D’ailleurs, nos villes, ces cités artificielles, ne sont-elles pas déjà des autres mondes, ne sont-elles pas déjà une réinvention fonctionnelle d’un monde à l’image d’une Humanité seule, sans la vie sauvage ? Celle-ci pourrait alors parfaitement se situer sur une autre planète, tellement elle est éloignée de la Terre-Nature originelle.
Le Covid-19 vient de pousser cette abstraction encore un peu plus loin en projetant une partie de la population dans un univers virtualisé par le truchement des outils et plateformes numériques. Que ce soit de nos relations privées ou publiques, la présence est devenue illusion, une lecture de la réalité sur écrans susceptibles de transporter nos humeurs et émotions.

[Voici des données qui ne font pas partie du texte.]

(* ===== verification/Wire.v ===== *)
(** * Requests on the wire and the server's connection loop

    [request_header.go], [request.go], [response.go] and [api_key.go] of
    [src/protocol], and the reading loop of [src/jocko/server.go]
    ([Server.handleRequest]): frames are cut out of a byte stream, their
    header decoded, the body chosen by API key and decoded. *)
From S2P Require Import Prelude Encoder Decoder Codec ClientApi TopicApi GroupApi ClusterApi MessageSets.

(** ** API keys *)
Definition ProduceKey : Z := 0.
Definition FetchKey : Z := 1.
Definition OffsetsKey : Z := 2.
Definition MetadataKey : Z := 3.
Definition LeaderAndISRKey : Z := 4.
Definition StopReplicaKey : Z := 5.
Definition UpdateMetadataKey : Z := 6.
Definition ControlledShutdownKey : Z := 7.
Definition OffsetCommitKey : Z := 8.
Definition OffsetFetchKey : Z := 9.
Definition FindCoordinatorKey : Z := 10.
Definition JoinGroupKey : Z := 11.
Definition HeartbeatKey : Z := 12.
Definition LeaveGroupKey : Z := 13.
Definition SyncGroupKey : Z := 14.
Definition DescribeGroupsKey : Z := 15.
Definition ListGroupsKey : Z := 16.
Definition SaslHandshakeKey : Z := 17.
Definition APIVersionsKey : Z := 18.
Definition CreateTopicsKey : Z := 19.
Definition DeleteTopicsKey : Z := 20.
Definition DescribeConfigsKey : Z := 32.
Definition AlterConfigsKey : Z := 33.

(** ** Request bodies: the implementations of the interface [Body] *)
Inductive Body :=
| Produce (r : ProduceRequest.t)
| Fetch (r : FetchRequest.t)
| Offsets (r : OffsetsRequest.t)
| Metadata (r : MetadataRequest.t)
| LeaderAndISR (r : LeaderAndISRRequest.t)
| StopReplica (r : StopReplicaRequest.t)
| UpdateMetadata (r : EmptyRequest.t)
| ControlledShutdown (r : EmptyRequest.t)
| OffsetCommit (r : OffsetCommitRequest.t)
| OffsetFetch (r : OffsetFetchRequest.t)
| FindCoordinator (r : FindCoordinatorRequest.t)
| JoinGroup (r : JoinGroupRequest.t)
| Heartbeat (r : HeartbeatRequest.t)
| LeaveGroup (r : LeaveGroupRequest.t)
| SyncGroup (r : SyncGroupRequest.t)
| DescribeGroups (r : DescribeGroupsRequest.t)
| ListGroups (r : ListGroupsRequest.t)
| SaslHandshake (r : EmptyRequest.t)
| APIVersions (r : APIVersionsRequest.t)
| CreateTopics (r : CreateTopicRequests.t)
| DeleteTopics (r : DeleteTopicsRequest.t)
| DescribeConfigs (r : DescribeConfigsRequest.t)
| AlterConfigs (r : AlterConfigsRequest.t).

Definition Key (b : Body) : Z :=
  match b with
  | Produce _ => ProduceKey | Fetch _ => FetchKey | Offsets _ => OffsetsKey
  | Metadata _ => MetadataKey | LeaderAndISR _ => LeaderAndISRKey | StopReplica _ => StopReplicaKey
  | UpdateMetadata _ => UpdateMetadataKey | ControlledShutdown _ => ControlledShutdownKey
  | OffsetCommit _ => OffsetCommitKey | OffsetFetch _ => OffsetFetchKey
  | FindCoordinator _ => FindCoordinatorKey | JoinGroup _ => JoinGroupKey
  | Heartbeat _ => HeartbeatKey | LeaveGroup _ => LeaveGroupKey | SyncGroup _ => SyncGroupKey
  | DescribeGroups _ => DescribeGroupsKey | ListGroups _ => ListGroupsKey
  | SaslHandshake _ => SaslHandshakeKey | APIVersions _ => APIVersionsKey
  | CreateTopics _ => CreateTopicsKey | DeleteTopics _ => DeleteTopicsKey
  | DescribeConfigs _ => DescribeConfigsKey | AlterConfigs _ => AlterConfigsKey
  end.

Pourtant, rien de neuf à cela. A bien y regarder cette distanciation apparaît dès les premières écritures comme déjà supports d’interprétation de réalités, s’est poursuivie avec l’imprimerie, puis la télévision ou cinéma, plus récemment la réalité virtuelle ou augmentée issues de l’industrie des jeux vidéo. Il s’agit là du fruit d’une continuité de représentations, avec certes toujours plus de sophistications et de technologies, mais au fond d’une même tendance d’extraction ou d’abstraction du réel.
En observant le mouvement ouvrier dès le XIX siècle, on s’aperçoit par ailleurs combien notre relation au travail a conditionné l’histoire de l’Humanité. A chaque étape de son développement, le franchissement de niveaux d’automatisation, de robotisation, de virtualisation, posent éloignement et rupture avec la Nature, mais aussi progrès et gains de confort. Désormais nous travaillons à distance, chez nous, via nos écrans.
Cette nouvelle étape d’émancipation porte en elle une dualité, et possiblement un choix. D’un coté, un éloignement encore plus marqué de la Nature, et pourquoi pas, de la planète Terre, car s’il faut vivre sous cloche face au virus, nous pourrions très bien nous installer sur une autre planète. Quelle différence ? De l’autre, l’opportunité d’un retour. Car si le numérique, les réseaux et l’informatique nous permettent désormais toutes sortes de collaborations à distance, la ville, terrain et concentré d’opportunités, perdrait un peu de son attractivité (surtout si elle devient dangereuse) et laisserait en définitive un espace de retour aux sources, aux racines, à la Nature, pour en prendre soin et y trouver harmonie durable.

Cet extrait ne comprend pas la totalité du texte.